THE EVENTS of the past few months validate what many jaded observers have seen and noted as a hallmark of many who serve in government these days. Gone is the concept of service above self (as a civic club is wont to profess as one of its governing principles). Instead, we now have a proliferation of people eager to enter government, hoping to enrich themselves in the process. And, from what is being revealed by the current Lozada testimonies, the proponents have become incredibly greedy and voracious.
I still remember vividly Ka Jaime Ferrer (who was certainly a paragon of honesty and integrity when he served as Comelec chairman!) recounting to me how he would react when asked by a constituent to be recommended to the revenue agencies like BIR or Customs.
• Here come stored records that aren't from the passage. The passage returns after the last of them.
(* ===== verification/LegacySystemFacts.v ===== *)
(** The services of the previous generation over their repository, mail and queue: every call ends
    its transaction and keeps nothing when it fails, and so do the programs made of calls. *)
From S2P Require Import Prelude GoLib LegacyProgram LegacyServices LegacyDatabase LegacyRepository LegacyMail LegacySystem LegacyFacts LegacyRepositoryFacts.
#[local] Open Scope string_scope.
#[local] Open Scope Z_scope.
#[local] Open Scope list_scope.
#[local] Open Scope legacy_scope.
#[local] Arguments is_select : simpl never.
#[local] Arguments dto_Entity : simpl never.

Section Facts.
Context `{Platform} `{MailLibraries} `{LegacyLibraries}.
Context (profileDeleteOffset : duration) (mail : MailService).
Abbreviation collab := (collaborators profileDeleteOffset mail).
Abbreviation over := (run_over profileDeleteOffset mail).

Lemma atomic_transactional {A} (e : event (outcome A)) (p : dbprog (outcome A)) Q :
  (forall a, is_error e (inr a) = false) -> always p (atomically Q) -> always p (transactional e).
Proof.
  intros He Hp. eapply wlp_mono; [exact Hp|]. intros log [err|a] [Ht Hk]; (split; [done|]).
  - done.
  - by rewrite He.
Qed.

(** Every call of the services. *)
Lemma collaborators_transactional X (e : event X) : always (collab X e) (transactional e).
Proof.
  destruct e; cbn [collaborators].
  all: lazymatch goal with
    | |- always (repo_ConfirmEmailBinding _ _) _ =>
        eapply atomic_transactional; [done|apply ConfirmEmailBinding_spec]
    | |- always (repo_StartEmailBinding _) _ =>
        eapply atomic_transactional; [done|apply StartEmailBinding_spec]
    | |- always (repo_ResetPassword _ _ _) _ => eapply atomic_transactional; [done|apply ResetPassword_spec]
    | |- always (repo_DeleteUser _ _) _ => eapply atomic_transactional; [done|apply DeleteUser_spec]
    | |- always (repo_CreateUser _ _ _) _ => eapply atomic_transactional; [done|apply CreateUser_spec]
    | |- always (repo_ConnectGoogle _ _) _ => eapply atomic_transactional; [done|apply connectIdentity_spec]
    | |- always (repo_ConnectVk _ _) _ => eapply atomic_transactional; [done|apply connectIdentity_spec]
    | |- always (repo_DeleteGoogleConnection _) _ =>
        eapply atomic_transactional; [done|apply disconnectIdentity_spec]
    | |- always (repo_DeleteVkConnection _) _ =>
        eapply atomic_transactional; [done|apply disconnectIdentity_spec]
    | |- always (repo_DeliverEmail _) _ => apply DeliverEmail_transactional
    | |- always (outside _) _ =>
        eapply wlp_mono; [apply outside_silent|]; intros log a Ha; split; [apply Ha|done]
    | |- always (amqp_PublishProfilesMessage _) _ =>
        unfold amqp_PublishProfilesMessage; sql; (split; [reflexivity|intros; solve [done|reflexivity]])
    | |- _ => sql; (split; [reflexivity|intros; solve [done|reflexivity]])
    end.
Qed.

(** ** Programs of the services over their collaborators *)
Lemma collaborators_closes X (e : event X) : closes (collab X e).
Proof. eapply wlp_mono; [apply collaborators_transactional|]. by intros log x [Ht _]. Qed.
Lemma run_over_closes {A} (p : prog A) : closes (over p).
Proof. apply interpret_closes, collaborators_closes. Qed.

(** Ended runs keep their writes one after the other. *)
Lemma run_store_kept log st : exists new, st_kept (run_store st log) = st_kept st ++ new /\
  forall st', st_pending st' = st_pending st -> st_kept (run_store st' log) = st_kept st' ++ new /\
    st_pending (run_store st' log) = st_pending (run_store st log).
Proof.
  revert st. induction log as [|x log IH]; intros st.
  - exists []. rewrite app_nil_r. split; [done|]. intros st' Hp. by rewrite app_nil_r.
  - destruct (IH (store_next st x)) as (new & _ & Hn).
    assert (exists first, forall st', st_pending st' = st_pending st ->
      st_kept (store_next st' x) = st_kept st' ++ first /\
      st_pending (store_next st' x) = st_pending (store_next st x)) as [first Hf].
    { destruct x as [X e a], e; cbn; unfold add_write; repeat case_match; cbn.
      all: first [ exists []; intros st' Hp; rewrite ?Hp, app_nil_r; by split
                 | eexists; intros st' Hp; rewrite Hp; by split ]. }
    assert (forall st', st_pending st' = st_pending st ->
      st_kept (run_store st' (x :: log)) = st_kept st' ++ first ++ new /\
      st_pending (run_store st' (x :: log)) = st_pending (run_store st (x :: log))) as Hall.
    { intros st' Hp. destruct (Hf st' Hp) as [Ek Ep], (Hn (store_next st' x) Ep) as [Hk Hq].
      cbn. fold (run_store (store_next st' x) log) (run_store (store_next st x) log).
      by rewrite Hk, Ek, <- app_assoc. }
    exists (first ++ new). split; [by apply Hall|done].
Qed.
Lemma closed_pending log s s' st : track s log = Some s' -> (s = Closed -> st_pending st = []) ->
  s' = Closed -> st_pending (run_store st log) = [].
Proof.
  revert s st. induction log as [|x log IH]; intros s st Ht Hs Hc; cbn in *; [by apply Hs; simplify_eq|].
  destruct (tx_next s x) as [s1|] eqn:Ex; [|done]. apply (IH _ (store_next st x) Ht); [|done].
  intros ->. destruct x as [X e a], e, s; cbn in *; unfold add_write in *; repeat case_match; simplify_eq/=; auto.
Qed.
Lemma kept_after log tail : track Closed log = Some Closed -> kept (log ++ tail) = kept log ++ kept tail.
Proof.
  intros Hl. rewrite kept_app. destruct (run_store_kept tail empty_store) as (new & Hn & Hall).
  destruct (Hall (run_store empty_store log)) as [E _].
  { by apply (closed_pending log Closed Closed). }
  rewrite E. unfold kept. by rewrite Hn.
Qed.

(** [wlp_ended] runs a call from an ended run: the writes it keeps follow those kept before. *)
Lemma wlp_ended {A} (p : dbprog A) log Q Q' :
  track Closed log = Some Closed -> closes p -> always p Q ->
  (forall tail a, track Closed (log ++ tail) = Some Closed -> kept (log ++ tail) = kept log ++ kept tail ->
     Q tail a -> Q' (log ++ tail) a) ->
  wlp p log Q'.
Proof.
  intros Hl Hc Hp HQ. eapply wlp_always; [apply wlp_and; [exact Hc|exact Hp]|].
  intros tail a [Ht Ha]. apply HQ; [by rewrite track_app, Hl|by apply kept_after|done].
Qed.

(** C38: Whatever the repository, mail and queue of the previous generation answer: each call the
  services make of them ends its transaction, and one that fails keeps none of its writes, unless it
  is several statements by design; and no program of the services leaves a transaction open. *)
Theorem legacy_calls_transactional :
(forall X (e : event X), always (collab X e) (transactional e)) /\
(forall A (p : prog A), closes (over p)).
Proof. split; [apply collaborators_transactional|apply @run_over_closes]. Qed.

(** Lookups keep nothing. *)
Definition reads {A} (log : list dbentry) (_ : A) : Prop := kept log = [].
Lemma GetAuthInfoById_reads user : always (repo_GetAuthInfoById user) reads.
Proof. unfold reads. sql; reflexivity. Qed.
Lemma GetPasswordResetUser_reads code : always (repo_GetPasswordResetUser code) reads.
Proof. unfold reads. sql; reflexivity. Qed.

(** [service] runs a program of the services up to its next call, or to its end. *)
Ltac service := unfold run_over; cbn [interpret bindP checkP call okP errP wlp].

(** The end of a reset, for the profile it was asked for. *)
Definition reset_writes (user : uuid) (code hash : string) (now : time) : list write :=
  [("UPDATE password_resets SET used=true WHERE user_id=$1 AND reset_code=$2 AND used=false AND expires_at>$3",
    [AId user; AText code; ATime now]);
   ("UPDATE users SET password=$1 WHERE user_id=$2", [AText hash; AId user])].
Definition reset_done (code new : string) (log : list dbentry) (r : outcome unit) : Prop :=
  match r with
  | inl _ => kept log = []
  | inr _ => exists user hash now, asked (Outside (HashPassword new)) (inr hash) log /\
      kept log = reset_writes user code hash now
  end.

Lemma Reset_from user code new log :
  track Closed log = Some Closed -> kept log = [] ->
  wlp (over (info <<- call (GetAuthInfoById user);;
       if IsBlocked info then errP GrpcProfileIsBlocked else
       if isSome (DeletionTimestamp info) then errP GrpcAccountDeleting else
       hash <<- hash_password new;;
       call (ResetPassword user code hash))) log (reset_done code new).
Proof.
  intros Hl Hk. service. apply wlp_bind.
  eapply wlp_ended; [done|apply collaborators_closes|apply GetAuthInfoById_reads|].
  intros tail [err|info] Ht Hkt Hr; service; rewrite Hk, Hr in Hkt; cbn in Hkt.
  { unfold reset_done. by rewrite Hkt. }
  destruct (IsBlocked info); [by unfold reset_done; service; rewrite Hkt|].
  destruct (isSome _); [by unfold reset_done; service; rewrite Hkt|].
  unfold hash_password. service. apply wlp_bind.
  cbn [collaborators]. service.
  intros [err|hash]; service; [unfold reset_done; by rewrite kept_after, Hkt|].
  apply wlp_bind.
  eapply wlp_ended; [by rewrite track_app, Ht|apply (collaborators_closes _ (ResetPassword _ _ _))|
    apply ResetPassword_spec|].
  intros tail' r _ Hk' [_ Hd]. service. rewrite (kept_after (_ ++ tail)), Hkt in Hk' by done. cbn in Hk'.
  destruct r as [err|[]]; unfold reset_done; [by rewrite Hk'|].
  destruct Hd as (now & n & u & v & w & _ & _ & _ & _ & _ & Hw). exists user, hash, now.
  split; [|by rewrite Hk', Hw]. unfold asked. rewrite !in_app_iff. left; right; by left.
Qed.

(** A reset, from the service to the database: a new password is kept only together with the use
  of its code, and is the hash of the password that was sent; otherwise nothing is kept. *)
Theorem Reset_over_repository user code new :
always (over (password_Reset user code new)) (reset_done code new).
Proof.
unfold password_Reset. destruct (user == uuid_Nil).
- service. apply wlp_bind.
  eapply wlp_ended; [done|apply collaborators_closes|apply GetPasswordResetUser_reads|].
  intros tail [err|id] Ht Hk Hr; service; [unfold reset_done; by rewrite Hk, Hr|].
  apply (Reset_from id); [done|by rewrite Hk, Hr].
- by apply (Reset_from user).
Qed.

(** A message leaves the outbox only after the broker has accepted it. *)
Lemma publish_removes_accepted m :
  always (amqp_PublishProfilesMessage m) (fun log r =>
    kept log = [] \/ (r = inr tt /\ asked (Outside (AmqpPublish ExchangeProfiles AppId m)) (inr tt) log /\
      kept log = [("DELETE FROM outbox WHERE message_id=$1", [AId (md_Id m)])])).
Proof.
  unfold amqp_PublishProfilesMessage. sql; try (left; reflexivity).
  destruct x as [err|n]; [by left|right]. repeat match goal with u : () |- _ => destruct u end.
  split_and!; [done|in_log|reflexivity].
Qed.
Definition accepted_removal (log : list dbentry) (w : write) : Prop := exists m,
  asked (Outside (AmqpPublish ExchangeProfiles AppId m)) (inr tt) log /\
  w = ("DELETE FROM outbox WHERE message_id=$1", [AId (md_Id m)]).
Theorem observe_round_removes_accepted :
always observe_round (fun log _ =>
  track Closed log = Some Closed /\ forall w, In w (kept log) -> accepted_removal log w).
Proof.
unfold observe_round, always. apply wlp_bind.
eapply wlp_mono with (Q := fun log _ => track Closed log = Some Closed /\ kept log = []).
{ sql; done. }
intros log [err|msgs] [Hl Hk]; [split; [done|]; rewrite Hk; by intros w []|].
assert (forall w, In w (kept log) -> accepted_removal log w) as Hw by (rewrite Hk; by intros w []).
clear Hk. generalize 0 as fails. revert log Hl Hw.
induction msgs as [|m msgs IH]; intros log Hl Hw fails; cbn [publish_each wlp]; [done|].
apply wlp_bind. eapply wlp_ended; [done|apply (collaborators_closes _ (PublishProfilesMessage m))|
  apply publish_removes_accepted|].
intros tail r Ht Hk Hr.
assert (forall w, In w (kept (log ++ tail)) -> accepted_removal (log ++ tail) w) as Hw'.
{ rewrite Hk. intros w [Hin|Hin]%in_app_iff.
  - destruct (Hw w Hin) as (m' & ? & ->). exists m'. split; [|done]. apply in_app_iff. by left.
  - destruct Hr as [E|(_ & Ha & E)]; rewrite E in Hin; [by destruct Hin|]. destruct Hin as [<-|[]].
    exists m. split; [|done]. apply in_app_iff. by right. }
destruct r; [case_match; [done|]|]; by apply IH.
Qed.

(** A mail waiting for delivery is removed only after it was sent; otherwise its next attempt is
  set. *)
Theorem DeliverEmail_removes_sent :
always (collab _ DeliverEmail) (fun log _ =>
  kept log = [] \/
  (exists id p, asked (Outside (SmtpSend p (sendAttempts mail))) (inr tt) log /\
     kept log = [("DELETE FROM email_deliveries WHERE id=$1", [AInt id])]) \/
  exists id, kept log =
    [("UPDATE email_deliveries SET attempts=attempts+1,next_attempt=NOW()+interval '1 minute' WHERE id=$1",
      [AInt id])]).
Proof.
cbn [collaborators]. unfold mail_SendEmailBinding. sql; try (left; reflexivity).
unfold outside. destruct (SetHtmlBody _ _) as [body []]; sql; try (left; reflexivity).
all: right; repeat match goal with u : () |- _ => destruct u | r : outcome () |- _ => destruct r end.
all: first [ right; eexists; reflexivity | left; do 2 eexists; split; [in_log|reflexivity] ].
Qed.
End Facts.

(** ** A run

    A database that answers every statement; [valid] says whether the reset code is. *)
Definition toy_column (d : dest) : scanned d :=
  match d with
  | TId => 1%N | TText => "" | TOptText => None | TInt => 1 | TOptInt => None | TBool => false
  | TTime => 0 | TOptTime => None
  end.
Fixpoint toy_row (ds : list dest) : row ds :=
  match ds with [] => tt | d :: ds => (toy_column d, toy_row ds) end.
Definition toy_database (valid : bool) (X : Type) (e : dbevent X) (s : unit) : X * unit :=
  (match e in dbevent X return X with
   | BeginTx | Commit => inr tt
   | Rollback => tt
   | QueryRow _ query _ ds => inr
       (match ds return row ds with
        | [TBool] => (HasPrefix query "SELECT EXISTS(SELECT 1 FROM password_resets" && valid, tt)
        | ds => toy_row ds
        end)
   | QueryRows _ _ _ => inr ([], false)
   | Exec _ _ _ => inr (Some 1)
   | NewUUID => 2%N
   | RandRead _ => None
   | Now => 100
   | Outside e => toy_default e
   end, s).
Example ResetPassword_runs :
  (runP (toy_database true) (repo_ResetPassword 1%N "code" "hash") tt).1 = inr tt /\
  kept (logP (toy_database true) (repo_ResetPassword 1%N "code" "hash") tt) =
    reset_writes 1%N "code" "hash" 100 /\
  (runP (toy_database false) (repo_ResetPassword 1%N "code" "hash") tt).1 =
    inl GrpcInvalidResetPasswordCode /\
  kept (logP (toy_database false) (repo_ResetPassword 1%N "code" "hash") tt) = [].
Proof. split_and!; vm_compute; reflexivity. Qed.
He would lash out at them and scold them for asking for those appointments, knowing that they had only one thing in mind: to get rich!
Some two decades back, while the country’s accounts were being put back in order and the international debt pared down, the policy of using Build-Operate-Transfer (BOT) and Build-Own-Operate (BOO) became the norm, and the tendency in the past to borrow to fund capital expenditures was discouraged. That is why the brazen (but foiled) attempt at borrowing to fund the government broadband project really strikes one as yet another attempt at personal enrichment at the expense of future generations of taxpayers. But even more stunning is the thought that the basic cost of the project at about $100+ million would have generated more than $250 million in stolen profits for the proponents, using borrowed money at that!
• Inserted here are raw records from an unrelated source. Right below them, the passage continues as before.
Example to_number_signed_radix : to_number (VStr "-0x10") = Some NaN.
Proof. reflexivity. Qed.

Example to_number_object :
  to_number (Sample.plain [("n", VNum (num_of_Z 1))]) = Some NaN.
Proof. reflexivity. Qed.

Example to_number_singleton_array : to_number (VArr [VStr "7"]) = Some (num_of_Z 7).
Proof. reflexivity. Qed.

(** past [2^53] not every integer is a double: ties go to the even one *)
Example to_number_rounds :
  to_number (VStr "9007199254740993") = Some (num_of_Z 9007199254740992) /\
  to_number (VStr "9007199254740995") = Some (num_of_Z 9007199254740996).
Proof. by vm_compute. Qed.

Example to_number_tenth :
  to_number (VStr "0.1") = Some (Fin (Qmake 3602879701896397 36028797018963968)).
Proof. by vm_compute. Qed.

Example to_number_overflows :
  to_number (VStr "1e400") = Some (Infinity false) /\
  to_number (VStr "-1.7976931348623159e308") = Some (Infinity true).
Proof. by vm_compute. Qed.

Example to_number_underflows : to_number (VStr "2e-324") = Some (num_of_Z 0).
Proof. by vm_compute. Qed.

(** an own [toString] that cannot be called leaves no way to a primitive *)
Example to_number_throws :
  to_number (Sample.plain [("toString", VNum (num_of_Z 1))]) = None /\
  to_number (VArr [VNull; Sample.plain [("toString", VNull)]]) = None /\
  to_number (Sample.plain [("valueOf", VNum (num_of_Z 1))]) = Some NaN.
Proof. by vm_compute. Qed.

(** A string whose first non-blank character is neither a digit, a sign, a
    dot nor the [I] of [Infinity] is not numeric. *)
Lemma of_string_non_numeric (s : string) (c : ascii) (rest : list ascii) :
  ToNumber.trim (list_ascii_of_string s) = c :: rest ->
  ToNumber.is_digit c = false ->
  ToNumber.code c ∉ [43; 45; 46; 73] ->
  ToNumber.of_string s = NaN.
Proof.
  intros Htrim Hdigit Hstart. unfold ToNumber.of_string. rewrite Htrim.
  assert (ToNumber.code c <> 43 /\ ToNumber.code c <> 45 /\
          ToNumber.code c <> 46 /\ ToNumber.code c <> 73) as (H43 & H45 & H46 & H73).
  { split_and!; intros Heq; apply Hstart; rewrite Heq; set_solver. }
  assert (ToNumber.code c <> 48) as H48.
  { intros Heq. unfold ToNumber.is_digit in Hdigit. rewrite Heq in Hdigit. done. }
  assert (forall cs, ToNumber.unsigned_literal false (c :: cs) = NaN) as Hliteral.
  { intros cs. unfold ToNumber.unsigned_literal.
    assert (String.eqb (string_of_list_ascii (c :: cs)) "Infinity" = false) as ->.
    { simpl. destruct (Ascii.eqb_spec c "I") as [->|_]; [done|].
      reflexivity. }
    unfold ToNumber.unsigned_decimal. simpl. rewrite Hdigit.
    by destruct (Z.eqb_spec (ToNumber.code c) 46). }
  destruct (Z.eqb_spec (ToNumber.code c) 48); [done|].
  destruct (Z.eqb_spec (ToNumber.code c) 43); [done|].
  destruct (Z.eqb_spec (ToNumber.code c) 45); [done|].
  simpl. destruct rest; apply Hliteral.
Qed.

(** C6, as stated, fails: for a parameter declared [number], a payload
    that is an object with an own [toString] member (as any client can send
    it) is no numeric input, and yet it does not resolve to [NaN]: the
    coercion throws a [TypeError] and the resolution rejects. *)
Lemma unconvertible_object_rejects_counterexample :
  let payload := Sample.plain [("toString", VNum (num_of_Z 1))] in
  handleParam Sample.lib Sample.this (Sample.param 0 SOCKET_BODY (RTFunction "Number"))
    (Sample.on_save payload)
  = Fail TypeError /\
  handleParam Sample.lib Sample.this (Sample.param 0 SOCKET_BODY (RTFunction "Number"))
    (Sample.on_save payload)
  <> Ok (VNum NaN).
Proof. by split. Qed.

(** C6 (amended): for a message-body parameter, [null], [undefined] and the
    empty string skip the coercion whatever the declared type and go on
    unchanged.  A parameter declared [number] turns text into its number
    (["42"] into 42, text that is no numeric literal into [NaN]) and never
    rejects on text (the number is the double nearest to the literal:
    ["9007199254740993"] gives 9007199254740992 and ["1e400"] infinity), a
    boolean into 1 or 0, a number into itself, a plain object without own
    [toString] into [NaN]; a plain object with an own [toString], alone or as
    an element of an array, makes the coercion throw a [TypeError], which
    rejects the resolution.  A parameter declared [boolean] turns ["true"] into
    [true], ["false"] into [false] and any other payload into its truthiness:
    [false] for [false], 0 and [NaN], [true] for every other number, every
    other text, every array and every object.  ([finish] is the transform
    step that follows the coercion: the identity for a parameter that
    declares none.) *)
Theorem message_body_coercion (lib : Lib.t) (this : Executor.t)
    (param : ParamMetadata.t) (connection : Socket.t) :
  let declared_type := toLowerCase (formatName (ParamMetadata.reflectedType param)) in
  let resolve (raw : JsVal) :=
    handleParam lib this param {| socket := connection; data := raw |} in
  let finish (value : JsVal) :=
    match ParamMetadata.transform param with
    | Some transform => transform value (Socket.self connection)
    | None => Ok value
    end in
  (resolve VNull = finish VNull /\
   resolve VUndefined = finish VUndefined /\
   resolve (VStr "") = finish (VStr "")) /\
  (declared_type = "number" ->
   resolve (VStr "42") = finish (VNum (num_of_Z 42)) /\
   resolve (VStr "abc") = finish (VNum NaN) /\
   resolve (VStr "0x1F") = finish (VNum (num_of_Z 31)) /\
   resolve (VStr "9007199254740993") = finish (VNum (num_of_Z 9007199254740992)) /\
   resolve (VStr "1e400") = finish (VNum (Infinity false)) /\
   (forall s c rest,
      ToNumber.trim (list_ascii_of_string s) = c :: rest ->
      ToNumber.is_digit c = false -> ToNumber.code c ∉ [43; 45; 46; 73] ->
      resolve (VStr s) = finish (VNum NaN)) /\
   (forall s, s <> "" -> resolve (VStr s) = finish (VNum (ToNumber.of_string s))) /\
   (forall b : bool, resolve (VBool b) = finish (VNum (num_of_Z (if b then 1 else 0)))) /\
   (forall n, resolve (VNum n) = finish (VNum n)) /\
   (forall props,
      own_prop props "toString" = None ->
      resolve (VObj ["Object"] props) = finish (VNum NaN)) /\
   (forall props member,
      own_prop props "toString" = Some member ->
      resolve (VObj ["Object"] props) = Fail TypeError) /\
   (forall before props member after,
      own_prop props "toString" = Some member ->
      resolve (VArr (before ++ VObj ["Object"] props :: after)%list)
      = Fail TypeError) /\
   resolve (VArr []) = finish (VNum (num_of_Z 0)) /\
   (forall s, resolve (VArr [VStr s]) = finish (VNum (ToNumber.of_string s))) /\
   (forall x y rest,
      existsb unprintable (x :: y :: rest) = false ->
      resolve (VArr (x :: y :: rest)) = finish (VNum NaN))) /\
  (declared_type = "boolean" ->
   resolve (VStr "true") = finish (VBool true) /\
   resolve (VStr "false") = finish (VBool false) /\
   resolve (VStr "1") = finish (VBool true) /\
   (forall s, s <> "" -> s <> "true" -> s <> "false" ->
      resolve (VStr s) = finish (VBool true)) /\
   (forall b : bool, resolve (VBool b) = finish (VBool b)) /\
   resolve (VNum NaN) = finish (VBool false) /\
   (forall negative, resolve (VNum (Infinity negative)) = finish (VBool true)) /\
   (forall q, resolve (VNum (Fin q)) = finish (VBool (negb (Qeq_bool q 0)))) /\
   (forall items, resolve (VArr items) = finish (VBool true)) /\
   (forall chain props, resolve (VObj chain props) = finish (VBool true)) /\
   (forall tag, resolve (VHost tag) = finish (VBool true))).
Proof.
  intros declared_type resolve finish.
  assert (forall raw, is_nullish raw = false -> raw <> VStr "" ->
            resolve raw = (value ← handleParamFormat lib this raw param; finish value))
    as Hcoerced.
  { intros raw Hnull Hempty. unfold resolve, handleParam. simpl.
    rewrite Hnull. simpl.
    assert (is_string_literal raw "" = false) as ->; [|done].
    destruct raw as [| | | |s| | |]; try done. simpl.
    destruct (String.eqb_spec s ""); [by subst|done]. }
  assert (forall s, s <> "" -> VStr s <> VStr "") as Htext by (intros s Hs [= ->]; done).
  split_and!; try done.
  - intros Hnumber.
    assert (forall raw, is_nullish raw = false -> raw <> VStr "" ->
              resolve raw = match to_number raw with
                            | Some number => finish (VNum number)
                            | None => Fail TypeError
                            end) as Hnum.
    { intros raw Hnull Hempty. rewrite Hcoerced by done.
      unfold handleParamFormat. fold declared_type. rewrite Hnumber. simpl.
      by destruct (to_number raw). }
    split_and!.
    + by rewrite Hnum.
    + by rewrite Hnum.
    + by rewrite Hnum.
    + rewrite Hnum by done.
      by assert (to_number (VStr "9007199254740993")
                 = Some (num_of_Z 9007199254740992)) as -> by (by vm_compute).
    + rewrite Hnum by done.
      by assert (to_number (VStr "1e400") = Some (Infinity false)) as ->
        by (by vm_compute).
    + intros s c rest Htrim Hdigit Hstart.
      rewrite Hnum; [|done|].
      * simpl. by erewrite of_string_non_numeric.
      * intros [= ->]. done.
    + intros s Hs. by rewrite Hnum by auto.
    + intros b. by rewrite Hnum.
    + intros n. by rewrite Hnum.
    + intros props Hown. rewrite Hnum by done.
      unfold to_number, no_primitive. by rewrite Hown.
    + intros props member Hown. rewrite Hnum by done.
      unfold to_number, no_primitive. by rewrite Hown.
    + intros before props member after Hown. rewrite Hnum by done.
      assert (existsb unprintable (before ++ VObj ["Object"] props :: after)%list = true)
        as Hitems.
      { rewrite existsb_app. simpl. unfold no_primitive. rewrite Hown. simpl.
        by rewrite orb_true_r. }
      unfold to_number. fold unprintable. by rewrite Hitems.
    + by rewrite Hnum.
    + intros s. by rewrite Hnum.
    + intros x y rest Hitems. rewrite Hnum by done.
      unfold to_number. fold unprintable. by rewrite Hitems.
  - intros Hboolean.
    assert (forall raw, is_nullish raw = false -> raw <> VStr "" ->
              resolve raw =
              finish (VBool (if is_string_literal raw "true" then true
                             else if is_string_literal raw "false" then false
                             else truthy raw))) as Hbool.
    { intros raw Hnull Hempty. rewrite Hcoerced by done.
      unfold handleParamFormat. fold declared_type. rewrite Hboolean. simpl.
      by destruct (is_string_literal raw "true"), (is_string_literal raw "false"). }
    split_and!.
    + by rewrite Hbool.
    + by rewrite Hbool.
    + by rewrite Hbool.
    + intros s Hempty Htrue Hfalse. rewrite Hbool by auto. simpl.
      destruct (String.eqb_spec s "true"); [done|].
      destruct (String.eqb_spec s "false"); [done|].
      by destruct (String.eqb_spec s "").
    + intros b. rewrite Hbool by done. by destruct b.
    + by rewrite Hbool.
    + intros negative. by rewrite Hbool.
    + intros q. by rewrite Hbool.
    + intros items. by rewrite Hbool.
    + intros chain props. by rewrite Hbool.
    + intros tag. by rewrite Hbool.
Qed.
My family has just laid our mother to rest after a life well lived and well spent. My mother belonged to a generation of old-school practitioners who believed in God and practiced honesty in their public and private dealings. They also instilled their hallowed beliefs in us, their children, and we -- in turn -- have not tired in pointing to our own children the need to put the Commandments and Beatitudes into practice in their own daily lives.
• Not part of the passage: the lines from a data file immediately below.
(** X9: a refused save leaves the update in memory only.  With the matrix
    cached and a gate that refuses, [feedback] on a batch that the class's
    own gate would have accepted raises the login exception and leaves the
    disk untouched, yet the ranker already holds the updated matrix, the one
    the accepted call would have written. *)
Theorem feedback_refused_save (gate : FeedbackRanker → bool)
    (writable : string → bool)
    (cands queries : list np.vector) (labels : list np.number)
    (ra : option (list nat)) (lr : np.number) (s s' : state) (w : np.ndarray) :
  cands ≠ [] → queries ≠ [] →
  W (self s) = Some w → (∀ r, gate r = false) →
  feedback _login writable cands queries labels ra lr s = (Ok tt, s') →
  feedback gate writable cands queries labels ra lr s
  = (Err (Exception login_msg),
     mk_state (self s') (disk s) (log s ++ [Login false])).
Proof.
  intros Hc Hq HW Hg Hrun.
  destruct (head_of_nonempty _ Hc) as [t0 Ht0].
  destruct (head_of_nonempty _ Hq) as [q0 Hq0].
  destruct (feedback_ok_inv _ _ _ _ _ _ _ _ q0 t0 Hq0 Ht0 Hrun)
    as (Hlen & Hwr & w' & ->).
  rewrite (feedback_run _ _ _ _ _ _ _ q0 t0) in Hrun by done.
  rewrite (feedback_run_gate _ _ _ _ _ _ _ _ q0 t0) by (done || congruence).
  cbv zeta. destruct (_ ≫= _) as [w''|e]; [|done].
  rewrite Hwr in Hrun.
  apply (f_equal (λ out, W (self out.2))) in Hrun. simpl in Hrun.
  injection Hrun as ->. rewrite Hg.
  destruct (after_resolve_cached s (length q0) w HW) as [-> _].
  done.
Qed.

(** A run of X9 with the gate that refuses everyone on a cached 1 x 1 matrix. *)
Lemma feedback_refused_save_witness :
  let s' := (feedback _login models_dir [ints [2]%Z] [ints [3]%Z] [np.I64 1] None
                      (np.F64 1) cached).2 in
  feedback deny models_dir [ints [2]%Z] [ints [3]%Z] [np.I64 1] None (np.F64 1) cached
  = (Err (Exception login_msg),
     mk_state (self s') (disk cached) (log cached ++ [Login false])).
Proof.
  apply (feedback_refused_save deny models_dir [ints [2]%Z] [ints [3]%Z] [np.I64 1] None
           (np.F64 1) cached
           (feedback _login models_dir [ints [2]%Z] [ints [3]%Z] [np.I64 1] None
                     (np.F64 1) cached).2
           (np.eye 1 1)).
  - discriminate.
  - discriminate.
  - reflexivity.
  - reflexivity.
  - vm_compute. reflexivity.
Defined.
There were so many of my mother’s friends from her childhood and civic action days who passed by to express their sympathies to the family. These were people I had long looked up to and admired over the years, and whose own lives served as formative models. Some had remained purely in the private sector, while others pioneered in education or set the tone in selfless civic involvement. Many of them lamented the apparent loss today of core values and wished for the days when they and my parents would get involved in projects that would help many others without any thought of self-aggrandizement or self-enrichment.
And we wonder why our country can’t seem to get off its collective feet and progress like our neighbors are doing?